> [Task to carry out]
From the entries below, transcribe exactly the lines between the line holding "(** The comparator" and the line holding "(** ** The traversal *)", inclusive; skip all other lines.

——————

(* ===== verification/TransactionSorterFacts.v ===== *)
(** * Facts about the ordering of the transactions of a block

    The dependency graph is what the inputs say, the comparator never throws,
    and the traversal is a topological one: [sortTransactions] returns every
    transaction once, rewards first and parents before their children. *)

From S2P Require Import Prelude TransactionSorter.
Import TransactionSorter.

(** ** JavaScript's sort *)

Section js_sort.
Context {A S E : Type} (I : S → Prop) (P : A → Prop) (cmp : A → A → stx S E Z).
Hypothesis Hcmp : cmp_safe I P cmp.

Lemma sort_insert_perm x l s :
  I s → P x → Forall P l →
  ∃ s' l', sort_insert cmp x l s = (s', Ok l') ∧ I s' ∧ l' ≡ₚ x :: l.
Proof.
  intros Hs Hx Hl. revert s Hs. induction Hl as [|y l Hy Hl IH]; intros s Hs; [by eexists _, _|].
  destruct (Hcmp x y s) as (s1 & z & Hz & Hs1); [done..|].
  cbn [sort_insert]. unfold mbind, stx_bind. rewrite Hz. case_decide.
  - by eexists _, _.
  - destruct (IH s1 Hs1) as (s2 & l2 & -> & Hs2 & Hp). eexists _, _. split; [done|].
    split; [done|]. rewrite Hp. constructor.
Qed.

Lemma js_sort_perm l s :
  I s → Forall P l → ∃ s' l', js_sort cmp l s = (s', Ok l') ∧ I s' ∧ l' ≡ₚ l.
Proof.
  intros Hs Hl. revert s Hs. induction Hl as [|x l Hx Hl IH]; intros s Hs; [by eexists _, _|].
  destruct (IH s Hs) as (s1 & l1 & H1 & Hs1 & Hp1).
  cbn [js_sort]. unfold mbind, stx_bind. rewrite H1.
  destruct (sort_insert_perm x l1 s1) as (s2 & l2 & -> & Hs2 & Hp2); [done..| |].
  - by rewrite Hp1.
  - eexists _, _. split; [done|]. split; [done|]. by rewrite Hp2, Hp1.
Qed.
End js_sort.

(** ** The dependency graph *)

Definition ids_of (l : list Transaction) : list string := transactionIdString <$> l.

Definition graph_keys (g : DependencyGraph) : list string := JsMap.keys (transactionsById g).

Definition children (g : DependencyGraph) (p : string) : list string :=
  default [] (JsMap.get (adjacency g) p).

Definition parents (g : DependencyGraph) (c : string) : list string :=
  filter (fun p => c ∈ children g p) (graph_keys g).

(** The transaction is the one the graph has under its identifier. *)
Definition in_graph (g : DependencyGraph) (tx : Transaction) : Prop :=
  JsMap.get (transactionsById g) (transactionIdString tx) = Some tx.

Record graph_wf (g : DependencyGraph) : Prop := {
  gw_nodup : NoDup (graph_keys g);
  gw_ids : ∀ id tx, JsMap.get (transactionsById g) id = Some tx → transactionIdString tx = id;
  gw_deg_keys : JsMap.keys (inDegree g) = graph_keys g;
  gw_children_nodup : ∀ p, NoDup (children g p);
  gw_children_in : ∀ p c, c ∈ children g p → c ∈ graph_keys g;
  gw_children_parent : ∀ p c, c ∈ children g p → p ∈ graph_keys g;
  gw_degree : ∀ c, c ∈ graph_keys g →
    JsMap.get (inDegree g) c = Some (Z.of_nat (length (parents g c)))
}.

Lemma in_graph_key g tx : in_graph g tx → transactionIdString tx ∈ graph_keys g.
Proof. intros Hin. apply JsMap.elem_of_keys. by eexists. Qed.

Lemma getTx_ok g id :
  graph_wf g → id ∈ graph_keys g →
  ∃ tx, getTx id g = Ok tx ∧ transactionIdString tx = id ∧ in_graph g tx.
Proof.
  intros Hw [tx Htx]%JsMap.elem_of_keys. exists tx. unfold getTx, in_graph.
  rewrite Htx. pose proof (gw_ids _ Hw _ _ Htx) as <-. done.
Qed.

Lemma elem_of_parents g p c : graph_wf g → p ∈ parents g c ↔ c ∈ children g p.
Proof.
  intros Hw. unfold parents. rewrite list_elem_of_filter. split; [naive_solver|].
  intros Hc. split; [done|]. by eapply gw_children_parent.
Qed.

(** Transactions of the graph are determined by their identifiers. *)
Lemma in_graph_inj g tx1 tx2 :
  in_graph g tx1 → in_graph g tx2 → transactionIdString tx1 = transactionIdString tx2 → tx1 = tx2.
Proof. unfold in_graph. intros H1 H2 Heq. rewrite Heq in H1. congruence. Qed.

Lemma in_graph_ids_perm g l1 l2 :
  Forall (in_graph g) l1 → Forall (in_graph g) l2 → NoDup (ids_of l1) →
  ids_of l1 ≡ₚ ids_of l2 → l1 ≡ₚ l2.
Proof.
  rewrite !Forall_forall. intros H1 H2 Hnd Hp.
  assert (NoDup l1) by (by apply (NoDup_fmap_1 transactionIdString)).
  assert (NoDup l2) by (apply (NoDup_fmap_1 transactionIdString); by rewrite <-Hp).
  apply NoDup_Permutation; [done..|]. intros tx. split; intros Hin.
  - assert (transactionIdString tx ∈ ids_of l2) as (tx' & Heq & Hin')%list_elem_of_fmap.
    { rewrite <-Hp. by apply list_elem_of_fmap_2. }
    rewrite (in_graph_inj g tx tx'); auto.
  - assert (transactionIdString tx ∈ ids_of l1) as (tx' & Heq & Hin')%list_elem_of_fmap.
    { rewrite Hp. by apply list_elem_of_fmap_2. }
    rewrite (in_graph_inj g tx tx'); auto.
Qed.

(** ** The effective priority is total

    Every recursive call enters a transaction that is not being visited, and
    [visiting] is what it was when the call returns. *)

Section effective_priority.
Context (g : DependencyGraph) (Hwf : graph_wf g).

Lemma best_child_ok rec cs best s :
  (∀ tx s', in_graph g tx → visiting s' = visiting s →
     ∃ s'' z, rec tx s' = (s'', Ok z) ∧ visiting s'' = visiting s) →
  (∀ c, c ∈ cs → c ∈ graph_keys g) →
  ∃ s' z, best_child rec g cs best s = (s', Ok z) ∧ visiting s' = visiting s.
Proof.
  intros Hrec. remember (visiting s) as v eqn:Hv. symmetry in Hv.
  revert s best Hv. induction cs as [|c cs IH]; intros s best Hv Hin; [by eexists _, _|].
  destruct (getTx_ok g c) as (tx & Hg & Hid & Htx); [done|apply Hin; left|].
  cbn [best_child]. unfold mbind, stx_bind, slift. rewrite Hg.
  destruct (Hrec tx s) as (s1 & z1 & -> & Hv1); [done..|].
  apply IH; [done|]. intros c' ?. apply Hin. by right.
Qed.

Lemma computeEffectivePriority_ok fuel tx s :
  in_graph g tx → NoDup (visiting s) → visiting s ⊆ graph_keys g →
  (length (graph_keys g) < length (visiting s) + fuel)%nat →
  ∃ s' z, computeEffectivePriority fuel g tx s = (s', Ok z) ∧ visiting s' = visiting s.
Proof.
  revert tx s. induction fuel as [|fuel IH]; intros tx s Htx Hnd Hsub Hlen.
  { exfalso. apply NoDup_submseteq, submseteq_length in Hsub; [lia|done]. }
  cbn [computeEffectivePriority]. destruct (JsMap.get (cache s) _) as [z|]; [by eexists _, _|].
  destruct (JsSet.has (visiting s) _) eqn:Hv; [by eexists _, _|].
  apply JsSet.jset_has_false in Hv.
  assert (JsSet.add (visiting s) (transactionIdString tx)
          = visiting s ++ [transactionIdString tx]) as Hadd.
  { unfold JsSet.add. by rewrite (proj2 (JsSet.jset_has_false _ _)). }
  set (s1 := mkCmp (cache s) (JsSet.add (visiting s) (transactionIdString tx))).
  destruct (best_child_ok (computeEffectivePriority fuel g)
    (children g (transactionIdString tx)) (getTransactionPriority tx) s1)
    as (s2 & z & Hb & Hv2).
  - intros tx' s' Htx' Hs'. rewrite <-Hs'. apply IH; [done|..]; rewrite Hs'; cbn [visiting s1].
    + by apply JsSet.NoDup_add.
    + intros x [->|Hx]%JsSet.elem_of_add; [by apply in_graph_key|by apply Hsub].
    + rewrite Hadd, length_app. cbn [length]. lia.
  - intros c Hc. by eapply gw_children_in.
  - unfold children in Hb. rewrite Hb. eexists _, _. split; [done|]. cbn [visiting].
    rewrite Hv2. cbn [visiting s1]. rewrite Hadd. unfold JsSet.del.
    rewrite filter_app, filter_cons, filter_nil, decide_False, app_nil_r by naive_solver.
    apply filter_all, Forall_forall. by intros x Hx ->.
Qed.

(** The comparator of a sort never throws, and no transaction is left marked
    as being visited. *)
Lemma comparePriority_safe compare :
  cmp_safe (fun s => visiting s = []) (in_graph g) (comparePriority compare g).
Proof.
  intros a b s Ha Hb Hs.
  destruct (computeEffectivePriority_ok (fuel_of g) a s) as (s1 & za & H1 & Hs1);
    rewrite ?Hs; [done|constructor|set_solver| |].
  { unfold fuel_of, graph_keys, JsMap.keys. rewrite length_fmap. cbn. lia. }
  destruct (computeEffectivePriority_ok (fuel_of g) b s1) as (s2 & zb & H2 & Hs2);
    rewrite ?Hs1, ?Hs; [done|constructor|set_solver| |].
  { unfold fuel_of, graph_keys, JsMap.keys. rewrite length_fmap. cbn. lia. }
  unfold comparePriority, mbind, stx_bind. rewrite H1, H2.
  repeat case_decide; eexists _, _; (split; [done|congruence]).
Qed.
End effective_priority.

(** ** The traversal *)

(** Every identifier comes after all its parents. *)
Definition topological (g : DependencyGraph) (l : list string) : Prop :=
  dep_order (parents g) l.

(** The parents of [c] that are not in [E]. *)
Definition pending (g : DependencyGraph) (E : list string) (c : string) : list string :=
  filter (.∉ E) (parents g c).

Lemma pending_snoc_in g E x c :
  graph_wf g → x ∉ E → c ∈ children g x → length (pending g E c) = S (length (pending g (E ++ [x]) c)).
Proof.
  intros Hw Hx Hc. assert (NoDup (parents g c)) as Hnd by apply NoDup_filter, gw_nodup, Hw.
  apply elem_of_parents in Hc; [|done]. unfold pending.
  revert Hnd Hc. generalize (parents g c). intros l Hnd Hc.
  assert (∀ l : list string, x ∉ l → filter (.∉ E ++ [x]) l = filter (.∉ E) l) as Hsame.
  { intros l0 Hl0. apply filter_ext_elem. intros y Hy.
    rewrite elem_of_app, list_elem_of_singleton. naive_solver. }
  apply list_elem_of_split in Hc as (l1 & l2 & ->).
  apply NoDup_app in Hnd as (_ & Hd & [Hx2 _]%NoDup_cons).
  assert (x ∉ l1) by (intros Hi; apply (Hd x Hi); left).
  rewrite !filter_app, !filter_cons, !length_app, !Hsame by done.
  rewrite (decide_True (P := x ∉ E)) by done. rewrite decide_False by set_solver.
  cbn [length]. lia.
Qed.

——————

> [Response]
(** The comparator of a sort never throws, and no transaction is left marked
    as being visited. *)
Lemma comparePriority_safe compare :
  cmp_safe (fun s => visiting s = []) (in_graph g) (comparePriority compare g).
Proof.
  intros a b s Ha Hb Hs.
  destruct (computeEffectivePriority_ok (fuel_of g) a s) as (s1 & za & H1 & Hs1);
    rewrite ?Hs; [done|constructor|set_solver| |].
  { unfold fuel_of, graph_keys, JsMap.keys. rewrite length_fmap. cbn. lia. }
  destruct (computeEffectivePriority_ok (fuel_of g) b s1) as (s2 & zb & H2 & Hs2);
    rewrite ?Hs1, ?Hs; [done|constructor|set_solver| |].
  { unfold fuel_of, graph_keys, JsMap.keys. rewrite length_fmap. cbn. lia. }
  unfold comparePriority, mbind, stx_bind. rewrite H1, H2.
  repeat case_decide; eexists _, _; (split; [done|congruence]).
Qed.
End effective_priority.

(** ** The traversal *)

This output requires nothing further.